Has your work ever been censored? If so, how did you deal with it?
There was an occasion where I hired a gallery to take some publicity shots of myself and my work. Because the minimum period of hire was 2 weeks it eventually turned into an exhibition. As the date of the show approached many of the paintings were still in need of some slight finishing and none had seen the light of day outside of my studio, but despite this the manager of the gallery telephoned me to enquire about the subject matter of the work. She had been forewarned by another public gallery manager that my work at that time could potentially be considered offensive or pornographic. Basically I just faced it out, ignored her requests to see the work in advance, took the work on the day of the hanging and showed them anyway. The gallery insisted on putting up an A-board outside on the street to warn passing public that they might find some of the work offensive – accordingly I had more interest than I may otherwise have had. There seemed to be a problem with a male artist painting explicitly sexualized female nudes, particularly in the obsessed mindset of the manager involved. Ironically the equally sexualized male nudes (some were even masturbating) did not present the same problem. I did attempt to instigate a debate about her patronizing approach to the work which in her terms was either ‘misogynistic’ or ‘homoerotic’ depending on whether the work’s subject was male or female. The transgender and bisexual issues in some work were conveniently ignored and she hadn’t even heard of Camille Paglia, who at that time was a regular cultural comentator, so I walked away from the argument before I lost my temper.
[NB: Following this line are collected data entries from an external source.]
Definition fmt_d (z : Z) : string := pretty z.
Definition fmt_02d (z : Z) : string := zero_pad 2 (pretty z).
Definition fmt_06d (z : Z) : string := zero_pad 6 (pretty z).

(** [s.split('.')[0]]: the text before the first dot. *)
Fixpoint before_dot (s : string) : string :=
  match s with
  | EmptyString => EmptyString
  | String c r =>
      if Ascii.eqb c "." then EmptyString else String c (before_dot r)
  end.

Module timedelta.

Record t : Type := Make {
  days : Z;
  seconds : Z;
  microseconds : Z
}.

Definition MAX_DELTA_DAYS : Z := 999999999.

(** The microseconds of [timedelta(seconds=x)] before normalisation: the
    whole seconds are scaled exactly, the fraction is scaled in binary64,
    and what is left below one microsecond is rounded half to even. *)
Definition total_microseconds (x : float) : result Z :=
  match F64.trunc x with
  | None => Raise (if F64.is_nan x then ValueError else OverflowError)
  | Some intpart =>
      let fracpart := F64.frac x in
      let sum := intpart * 1000000 in
      if F64.eqb fracpart F64.zero then Ok sum
      else
        let dnum := F64.mul (F64.of_Z 1000000) fracpart in
        let y := sum + default 0 (F64.trunc dnum) in
        let leftover_us := F64.frac dnum in
        let toward := if F64.ltb leftover_us F64.zero then -1 else 1 in
        let whole_us :=
          match F64.compare (F64.abs leftover_us) F64.half with
          | Some Gt => toward
          | Some Eq => if Z.odd y then toward else 0
          | _ => 0
          end in
        Ok (y + whole_us)
  end.

(** Normalisation into days, seconds of the day and microseconds of the
    second, with the range check on the days. *)
Definition microseconds_to_delta (us : Z) : result t :=
  let s := us `div` 1000000 in
  let d := s `div` 86400 in
  if (Z.leb (- MAX_DELTA_DAYS) d && Z.leb d MAX_DELTA_DAYS)%bool
  then Ok (Make d (s `mod` 86400) (us `mod` 1000000))
  else Raise OverflowError.

Definition of_seconds (x : float) : result t :=
  us ← total_microseconds x; microseconds_to_delta us.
What was the toughest point in your career as an artist? Have you ever hit rock-bottom?
Any rejection from a gallery, public or private, is hard – but more so when they won’t even take the time to see the work. I can honestly say that I wouldn’t care about not selling my work – provided that I had the opportunity to at least show it. There was a period (mid 90s) when I was struggling (and failing) to get through the hoops put in your way to obtain public arts funding for a show in disused shop space. This tied up with the usual patronizing rejections from commercial galleries led me to destroy a huge amount of work in a bonfire one night. Another pointless gesture!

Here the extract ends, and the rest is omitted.